• _What this task involves_
In the records below, find every line with the word "that" and copy it.

(Stored data entries)
=======
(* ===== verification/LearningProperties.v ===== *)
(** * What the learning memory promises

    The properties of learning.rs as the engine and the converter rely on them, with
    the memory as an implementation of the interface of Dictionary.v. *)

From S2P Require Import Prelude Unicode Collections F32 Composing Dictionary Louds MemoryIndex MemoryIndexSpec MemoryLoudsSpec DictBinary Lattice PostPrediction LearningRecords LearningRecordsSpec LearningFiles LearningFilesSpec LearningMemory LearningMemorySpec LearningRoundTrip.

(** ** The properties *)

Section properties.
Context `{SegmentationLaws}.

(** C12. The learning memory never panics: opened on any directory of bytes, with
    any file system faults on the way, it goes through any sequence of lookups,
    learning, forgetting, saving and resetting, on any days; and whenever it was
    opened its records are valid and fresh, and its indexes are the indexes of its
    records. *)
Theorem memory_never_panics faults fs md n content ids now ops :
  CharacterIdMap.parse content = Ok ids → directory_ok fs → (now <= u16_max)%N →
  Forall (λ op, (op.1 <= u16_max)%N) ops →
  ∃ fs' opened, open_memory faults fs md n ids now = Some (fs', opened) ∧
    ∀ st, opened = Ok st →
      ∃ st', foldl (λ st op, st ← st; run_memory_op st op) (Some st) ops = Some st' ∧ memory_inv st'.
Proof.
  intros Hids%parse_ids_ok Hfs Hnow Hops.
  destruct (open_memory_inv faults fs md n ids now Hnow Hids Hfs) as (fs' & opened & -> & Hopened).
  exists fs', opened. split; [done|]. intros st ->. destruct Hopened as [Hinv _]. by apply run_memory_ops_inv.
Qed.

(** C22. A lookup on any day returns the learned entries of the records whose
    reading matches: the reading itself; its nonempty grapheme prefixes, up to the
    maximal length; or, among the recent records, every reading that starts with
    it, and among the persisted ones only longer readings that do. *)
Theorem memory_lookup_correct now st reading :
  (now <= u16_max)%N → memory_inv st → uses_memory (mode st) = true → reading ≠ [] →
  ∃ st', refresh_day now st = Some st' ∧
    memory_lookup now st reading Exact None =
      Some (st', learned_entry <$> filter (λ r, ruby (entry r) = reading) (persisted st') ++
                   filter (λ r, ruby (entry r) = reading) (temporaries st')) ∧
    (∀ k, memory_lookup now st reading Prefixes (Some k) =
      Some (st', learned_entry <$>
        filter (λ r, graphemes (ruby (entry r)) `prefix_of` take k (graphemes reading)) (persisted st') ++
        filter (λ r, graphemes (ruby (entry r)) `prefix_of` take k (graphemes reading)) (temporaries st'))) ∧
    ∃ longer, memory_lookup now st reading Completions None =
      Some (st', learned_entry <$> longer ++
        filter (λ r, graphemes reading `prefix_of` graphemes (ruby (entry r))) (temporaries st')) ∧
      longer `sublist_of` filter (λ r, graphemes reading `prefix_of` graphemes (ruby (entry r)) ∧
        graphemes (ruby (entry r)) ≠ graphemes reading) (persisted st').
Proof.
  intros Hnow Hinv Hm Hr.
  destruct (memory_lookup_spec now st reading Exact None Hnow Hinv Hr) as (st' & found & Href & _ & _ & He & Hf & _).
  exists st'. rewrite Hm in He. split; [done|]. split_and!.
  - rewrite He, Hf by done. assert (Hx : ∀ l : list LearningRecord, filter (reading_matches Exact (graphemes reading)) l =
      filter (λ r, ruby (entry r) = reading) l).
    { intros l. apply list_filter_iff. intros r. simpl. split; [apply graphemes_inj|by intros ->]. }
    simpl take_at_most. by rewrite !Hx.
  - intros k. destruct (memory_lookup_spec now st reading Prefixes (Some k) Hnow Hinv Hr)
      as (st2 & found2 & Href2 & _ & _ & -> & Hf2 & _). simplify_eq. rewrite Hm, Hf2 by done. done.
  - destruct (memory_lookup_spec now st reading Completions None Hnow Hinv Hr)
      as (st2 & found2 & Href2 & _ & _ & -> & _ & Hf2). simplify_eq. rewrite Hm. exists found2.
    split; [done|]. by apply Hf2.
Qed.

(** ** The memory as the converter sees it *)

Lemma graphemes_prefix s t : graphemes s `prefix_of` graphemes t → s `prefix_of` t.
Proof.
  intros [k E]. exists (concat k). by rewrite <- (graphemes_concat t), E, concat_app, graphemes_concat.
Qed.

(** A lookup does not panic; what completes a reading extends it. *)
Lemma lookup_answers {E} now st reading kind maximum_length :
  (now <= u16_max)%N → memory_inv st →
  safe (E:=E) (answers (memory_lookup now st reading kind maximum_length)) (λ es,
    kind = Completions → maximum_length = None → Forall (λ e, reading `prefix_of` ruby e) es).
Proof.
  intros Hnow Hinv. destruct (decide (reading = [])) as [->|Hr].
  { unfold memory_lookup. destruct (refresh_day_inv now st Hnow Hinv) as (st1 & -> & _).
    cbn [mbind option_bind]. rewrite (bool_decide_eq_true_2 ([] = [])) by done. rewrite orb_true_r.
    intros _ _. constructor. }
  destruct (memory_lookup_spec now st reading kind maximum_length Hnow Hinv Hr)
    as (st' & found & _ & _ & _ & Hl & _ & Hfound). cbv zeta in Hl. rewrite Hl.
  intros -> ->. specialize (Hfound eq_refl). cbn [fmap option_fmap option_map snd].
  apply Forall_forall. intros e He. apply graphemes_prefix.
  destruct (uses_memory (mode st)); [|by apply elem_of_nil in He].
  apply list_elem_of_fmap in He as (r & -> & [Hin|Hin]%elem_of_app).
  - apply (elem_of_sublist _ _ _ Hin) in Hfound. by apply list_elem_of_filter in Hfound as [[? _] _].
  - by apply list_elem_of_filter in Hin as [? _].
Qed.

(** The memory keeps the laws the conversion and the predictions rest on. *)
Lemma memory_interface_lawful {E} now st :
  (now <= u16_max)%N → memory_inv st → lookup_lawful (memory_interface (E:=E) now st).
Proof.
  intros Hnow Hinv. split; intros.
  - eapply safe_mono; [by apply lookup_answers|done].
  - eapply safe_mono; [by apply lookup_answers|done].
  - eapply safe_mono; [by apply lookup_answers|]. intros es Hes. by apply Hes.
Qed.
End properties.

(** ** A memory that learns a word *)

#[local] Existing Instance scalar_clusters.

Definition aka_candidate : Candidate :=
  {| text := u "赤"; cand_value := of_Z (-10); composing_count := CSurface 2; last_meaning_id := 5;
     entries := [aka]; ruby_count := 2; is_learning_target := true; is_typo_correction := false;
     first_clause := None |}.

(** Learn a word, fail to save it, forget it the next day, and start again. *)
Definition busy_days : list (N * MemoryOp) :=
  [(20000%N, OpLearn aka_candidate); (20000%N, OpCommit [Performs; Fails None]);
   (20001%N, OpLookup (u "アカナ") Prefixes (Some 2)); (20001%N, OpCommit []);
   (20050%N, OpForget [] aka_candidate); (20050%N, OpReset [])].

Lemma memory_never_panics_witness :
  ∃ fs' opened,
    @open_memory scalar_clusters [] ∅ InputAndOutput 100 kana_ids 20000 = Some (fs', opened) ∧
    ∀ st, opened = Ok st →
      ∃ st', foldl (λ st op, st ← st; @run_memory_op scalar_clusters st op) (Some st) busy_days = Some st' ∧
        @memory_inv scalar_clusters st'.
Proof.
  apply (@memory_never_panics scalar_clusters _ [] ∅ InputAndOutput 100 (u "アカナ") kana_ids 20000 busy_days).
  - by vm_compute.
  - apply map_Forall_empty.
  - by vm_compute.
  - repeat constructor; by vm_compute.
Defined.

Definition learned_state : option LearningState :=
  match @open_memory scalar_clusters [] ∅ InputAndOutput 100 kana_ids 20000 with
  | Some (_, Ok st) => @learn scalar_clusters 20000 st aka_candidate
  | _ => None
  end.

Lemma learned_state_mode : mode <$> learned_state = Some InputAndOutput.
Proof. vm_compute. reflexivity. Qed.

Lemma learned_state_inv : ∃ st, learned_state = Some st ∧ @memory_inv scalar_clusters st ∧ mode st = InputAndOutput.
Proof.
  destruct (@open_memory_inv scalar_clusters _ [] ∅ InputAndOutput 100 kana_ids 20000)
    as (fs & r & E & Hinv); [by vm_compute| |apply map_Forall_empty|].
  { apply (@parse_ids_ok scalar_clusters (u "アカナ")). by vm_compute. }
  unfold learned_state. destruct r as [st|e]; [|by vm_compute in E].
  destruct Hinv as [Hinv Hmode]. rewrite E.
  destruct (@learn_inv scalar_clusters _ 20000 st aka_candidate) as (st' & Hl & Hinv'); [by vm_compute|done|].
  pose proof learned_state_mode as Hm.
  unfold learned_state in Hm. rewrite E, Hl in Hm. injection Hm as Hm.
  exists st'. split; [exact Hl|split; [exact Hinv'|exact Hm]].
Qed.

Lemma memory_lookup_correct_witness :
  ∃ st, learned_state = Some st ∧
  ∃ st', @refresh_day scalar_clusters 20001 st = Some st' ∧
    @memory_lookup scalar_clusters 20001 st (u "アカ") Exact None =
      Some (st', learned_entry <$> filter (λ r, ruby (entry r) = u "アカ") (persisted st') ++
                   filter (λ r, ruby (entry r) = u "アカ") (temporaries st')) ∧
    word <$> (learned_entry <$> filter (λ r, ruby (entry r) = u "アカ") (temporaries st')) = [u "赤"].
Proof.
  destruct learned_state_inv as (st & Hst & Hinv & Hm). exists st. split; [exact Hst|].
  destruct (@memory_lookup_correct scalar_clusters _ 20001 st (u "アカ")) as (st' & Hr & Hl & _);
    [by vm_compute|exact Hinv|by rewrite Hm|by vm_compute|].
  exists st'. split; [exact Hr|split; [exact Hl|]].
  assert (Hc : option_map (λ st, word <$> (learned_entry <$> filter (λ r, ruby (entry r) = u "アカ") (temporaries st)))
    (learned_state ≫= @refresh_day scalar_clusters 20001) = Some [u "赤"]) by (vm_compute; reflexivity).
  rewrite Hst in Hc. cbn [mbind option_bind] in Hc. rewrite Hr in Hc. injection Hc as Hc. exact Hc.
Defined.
=======
• _Exercise output_
    maximal length; or, among the recent records, every reading that starts with
    it, and among the persisted ones only longer readings that do. *)
(** ** A memory that learns a word *)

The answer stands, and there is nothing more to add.